On the surface, that may seem like a good thing - taking the initiative to try something new with the goal of bettering the result of existing efforts. It may be a good thing, but it could present two significant problems. The first problem is this: if you're continually trying new strategies and tactics, you may not be giving sufficient time to any one to realize maximum benefit. Before you've invested enough time and energy to "hit the mother lode," you abandon the effort and you're on to the next "big" idea. The second problem: you try several strategies at the same time. By doing so, you spread yourself too thin. You lose focus and dilute your energy. You are working hard with little result for your efforts. You become discouraged and give up. Even if you don't intentionally give up, you're destined for failure. At some point, you run out of energy and all the plates you're trying to keep spinning come crashing down.
When you're exposed to what you believe to be a good strategy... a good idea, do your homework to make sure it is appropriate for your situation. Then, focus... focus... focus and stick to it until you achieve success.

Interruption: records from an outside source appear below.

(** * A shallow embedding of [app.py]: the conversation store, the response
    generator and the session loop of the chat front-end.

    Python strings are modelled by [string], whose characters are read as the
    code points 0..255.  A message is the dictionary [{"role": r, "content": c}]
    that the application builds everywhere, modelled by the record [Message].
    The calls that only write to the console or to the page ([print],
    [st.title], [st.markdown], [st.caption], the typing placeholder) have no
    effect on the state the program reads back and are left out. *)

From Stdlib Require Import ZArith Lia Ascii String.
From stdpp Require Import gmap strings list fin_maps pretty.

Local Open Scope string_scope.
Local Open Scope Z_scope.
Local Open Scope list_scope.

(** ** Data model *)

(** [{"role": ..., "content": ...}] *)
Record Message := mkMessage { role : string; content : string }.

(** A Firestore document of the collection ["conversations"], as
    [doc.to_dict()] shows it: the field ["conversation"] (an array of
    messages) when it is present, and in [doc_others] the top-level fields of
    the record under every other name. *)
Record Document := mkDocument {
  doc_conversation : option (list Message);
  doc_others : gmap string string
}.

(** The request bodies handed to the two vendor SDKs. *)
Record OpenAIRequest := mkOpenAIRequest {
  oa_model : string;
  oa_messages : list Message;
  oa_temperature : Z
}.

Record AnthropicRequest := mkAnthropicRequest {
  an_model : string;
  an_max_tokens : Z;
  an_messages : list Message;
  an_system : string
}.

Inductive Request :=
| OpenAICall (r : OpenAIRequest)
| AnthropicCall (r : AnthropicRequest).

(** What the SDKs hand back: [response.choices[i].message] for OpenAI,
    [response.content[i].text] for Anthropic. *)
Record ChatCompletion := mkChatCompletion { choices : list Message }.
Record AnthropicMessage := mkAnthropicMessage { content_blocks : list string }.

(** The exceptions the program can raise.  [StopException] and
    [RerunException] are what [st.stop()] and [st.experimental_rerun()] raise
    to leave the script; [VendorError] stands for whatever an SDK raises
    (authentication, rate limit, network). *)
Inductive Exception :=
| FileNotFoundError
| JSONDecodeError
| KeyError (key : string)
| IndexError
| AttributeError (attr : string)
| TypeError
| ValueError (msg : string)
| VendorError (msg : string)
| StopException
| RerunException.

(** The file [prompts.json]: absent, not JSON text, a JSON value that is not
    an object, or a JSON object. *)
Inductive File :=
| Missing
| NotJson
| JsonOther
| JsonObject (fields : gmap string string).

(** [st.session_state]: each attribute is set or not. *)
Record SessionState := mkSessionState {
  user_id : option string;
  conversation : option (list Message);
  user_input_key : option Z
}.

(** The state the program runs in: the Firestore collection, the prompt file,
    the session state, the log of the requests sent to the vendors, and the
    two vendors themselves: what each answers to a request, given the
    requests made so far. *)
Record World := mkWorld {
  db : gmap string Document;
  prompts_json : File;
  session_state : SessionState;
  requests : list Request;
  openai_vendor : list Request -> OpenAIRequest -> Exception + ChatCompletion;
  anthropic_vendor : list Request -> AnthropicRequest -> Exception + AnthropicMessage
}.

(** What the browser reports for one run of the script: the value of the
    identifier field, the value of the text area of a given key, and whether
    the button was clicked. *)
Record UI := mkUI {
  text_input : string;
  text_area : string -> string;
  button : bool
}.

Definition set_db (f : gmap string Document -> gmap string Document) (w : World) : World :=
  mkWorld (f (db w)) (prompts_json w) (session_state w) (requests w)
    (openai_vendor w) (anthropic_vendor w).

Definition set_prompts_json (p : File) (w : World) : World :=
  mkWorld (db w) p (session_state w) (requests w)
    (openai_vendor w) (anthropic_vendor w).

Definition set_session_state (f : SessionState -> SessionState) (w : World) : World :=
  mkWorld (db w) (prompts_json w) (f (session_state w)) (requests w)
    (openai_vendor w) (anthropic_vendor w).

Definition set_requests (f : list Request -> list Request) (w : World) : World :=
  mkWorld (db w) (prompts_json w) (session_state w) (f (requests w))
    (openai_vendor w) (anthropic_vendor w).

(** ** The monad of the program: state and exceptions *)

Definition M (A : Type) : Type := World -> (Exception + A) * World.

Definition ret {A} (a : A) : M A := fun w => (inr a, w).

Definition raise {A} (e : Exception) : M A := fun w => (inl e, w).

Definition bind {A B} (m : M A) (k : A -> M B) : M B :=
  fun w => match m w with
           | (inr a, w') => k a w'
           | (inl e, w') => (inl e, w')
           end.

Declare Scope prog_scope.
Delimit Scope prog_scope with prog.
Notation "x <- m ;; k" := (bind m (fun x => k))
  (at level 100, m at next level, right associativity) : prog_scope.
Notation "m ;;; k" := (bind m (fun _ => k))
  (at level 100, right associativity) : prog_scope.
Local Open Scope prog_scope.

Definition when (b : bool) (m : M unit) : M unit := if b then m else ret tt.

(** ** Python strings *)

(** [str.isspace] on the code points below 256. *)
Definition isspace (c : ascii) : bool :=
  let n := nat_of_ascii c in
  ((9 <=? n) && (n <=? 13) || (28 <=? n) && (n <=? 32) || (n =? 133) || (n =? 160))%nat.

Fixpoint lstrip (s : string) : string :=
  match s with
  | String c s' => if isspace c then lstrip s' else s
  | EmptyString => EmptyString
  end.

Definition rstrip (s : string) : string := String.rev (lstrip (String.rev s)).

(** [s.strip()] *)
Definition strip (s : string) : string := rstrip (lstrip s).

(** Truth value of a string and of a list. *)
Definition str_bool (s : string) : bool :=
  match s with EmptyString => false | _ => true end.

Definition list_bool {A} (l : list A) : bool :=
  match l with [] => false | _ => true end.

(** ["\n" in s] *)
Fixpoint contains_newline (s : string) : bool :=
  match s with
  | String c s' => Ascii.eqb c "010"%char || contains_newline s'
  | EmptyString => false
  end.

(** ** Firestore

    The store is the collection ["conversations"], a map from the identifier
    of a document to the document.  Of the client, the model keeps the check
    it makes on the path of a document before any access: an identifier whose
    path has an odd number of elements is refused with a [ValueError].  The
    reads and writes of an accepted reference are taken to succeed. *)

(** [doc_ref.get()]: the snapshot is [None] when [doc.exists] is false and
    [Some d], with [d] the value of [doc.to_dict()], otherwise. *)
Definition doc_ref_get (doc_ref : string) : M (option Document) :=
  fun w => (inr (db w !! doc_ref), w).

(** The fields of [data] written over those of [old]. *)
Definition merge_fields (data old : Document) : Document :=
  mkDocument
    (match doc_conversation data with
     | Some c => Some c
     | None => doc_conversation old
     end)
    (doc_others data ∪ doc_others old).

(** [doc_ref.set(data, merge=merge)] *)
Definition doc_ref_set (doc_ref : string) (data : Document) (merge : bool) : M unit :=
  fun w =>
    let new :=
      if merge then
        match db w !! doc_ref with
        | Some old => merge_fields data old
        | None => data
        end
      else data in
    (inr tt, set_db (fun d => <[doc_ref := new]> d) w).

(** [s.split("/")] *)
Fixpoint split_slash (s : string) : list string :=
  match s with
  | EmptyString => [EmptyString]
  | String c s' =>
      if Ascii.eqb c "/"%char then EmptyString :: split_slash s'
      else
        match split_slash s' with
        | x :: xs => String c x :: xs
        | [] => [String c EmptyString]
        end
  end.

(** The path the client builds for [db.collection("conversations")
    .document(document_id)]: the name of the collection and the identifier
    joined by ["/"], split again at every ["/"]. *)
Definition document_path (document_id : string) : list string :=
  split_slash ("conversations" +:+ "/" +:+ document_id).

(** The client takes a path with an even number of elements for a document. *)
Definition accepted (document_id : string) : bool :=
  Nat.even (length (document_path document_id)).

Definition odd_path_error : Exception :=
  ValueError "A document must have an even number of path elements".

(** [db.collection("conversations").document(document_id)]: the client checks
    the path before any access to the store and raises on a path it does not
    take; the reference is kept as the identifier. *)
Definition document (document_id : string) : M string :=
  if accepted document_id then ret document_id else raise odd_path_error.

(** [d.get("conversation", [])] on the dictionary of a document. *)
Definition dict_get_conversation (d : Document) (dflt : list Message) : list Message :=
  match doc_conversation d with
  | Some c => c
  | None => dflt
  end.

Definition get_conversation (user_id : string) : M (list Message) :=
  doc_ref <- document user_id ;;
  doc <- doc_ref_get doc_ref ;;
  let conversation :=
    match doc with
    | Some d => dict_get_conversation d []
    | None => []
    end in
  ret conversation.

Definition update_conversation_messages (user_id : string) (new_messages : list Message) : M unit :=
  doc_ref <- document user_id ;;
  let conversation := [] in
  doc <- doc_ref_get doc_ref ;;
  let conversation :=
    match doc with
    | Some d => dict_get_conversation d []
    | None => conversation
    end in
  let conversation := conversation ++ new_messages in
  doc_ref_set doc_ref (mkDocument (Some conversation) ∅) true.

#[global] Arguments accepted : simpl never.
#[global] Arguments get_conversation : simpl never.
#[global] Arguments update_conversation_messages : simpl never.

(** ** The response generator *)

(** [open("prompts.json")] followed by [json.load(f)] *)
Definition json_load_prompts : M File :=
  fun w =>
    match prompts_json w with
    | Missing => (inl FileNotFoundError, w)
    | NotJson => (inl JSONDecodeError, w)
    | f => (inr f, w)
    end.

(** [prompts[key]] *)
Definition subscript (prompts : File) (key : string) : M string :=
  match prompts with
  | JsonObject fields =>
      match fields !! key with
      | Some v => ret v
      | None => raise (KeyError key)
      end
  | _ => raise TypeError
  end.

(** [l[0]] *)
Definition index0 {A} (l : list A) : M A :=
  match l with
  | x :: _ => ret x
  | [] => raise IndexError
  end.

(** [openai.ChatCompletion.create(...)]: the request is logged, the vendor
    answers or raises. *)
Definition openai_ChatCompletion_create (r : OpenAIRequest) : M ChatCompletion :=
  fun w => (openai_vendor w (requests w) r,
            set_requests (fun l => l ++ [OpenAICall r]) w).

(** [anthropic.messages.create(...)] *)
Definition anthropic_messages_create (r : AnthropicRequest) : M AnthropicMessage :=
  fun w => (anthropic_vendor w (requests w) r,
            set_requests (fun l => l ++ [AnthropicCall r]) w).

(** The body of the loop [for msg in conversation_history] of the Anthropic
    branch: one step on the list [messages] built so far. *)
Definition anthropic_step (messages : list Message) (msg : Message) : list Message :=
  if String.eqb (role msg) "user" then
    messages ++ [mkMessage "user" (content msg)]
  else if String.eqb (role msg) "assistant" then
    messages ++ [mkMessage "assistant" (content msg)]
  else messages.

Sometimes, there is a point where it doesn't make sense to pursue an idea any longer. But before you abandon it and move to the next strategy, make sure you have exhausted all efforts. When you are discouraged, the grass will always look greener with the next "great idea," but looks aren't everything.
Focus, determination, and patience are the keys. David Sandler once said, "It's almost always the decision maker that makes the decision work, not the choice which makes the decision work."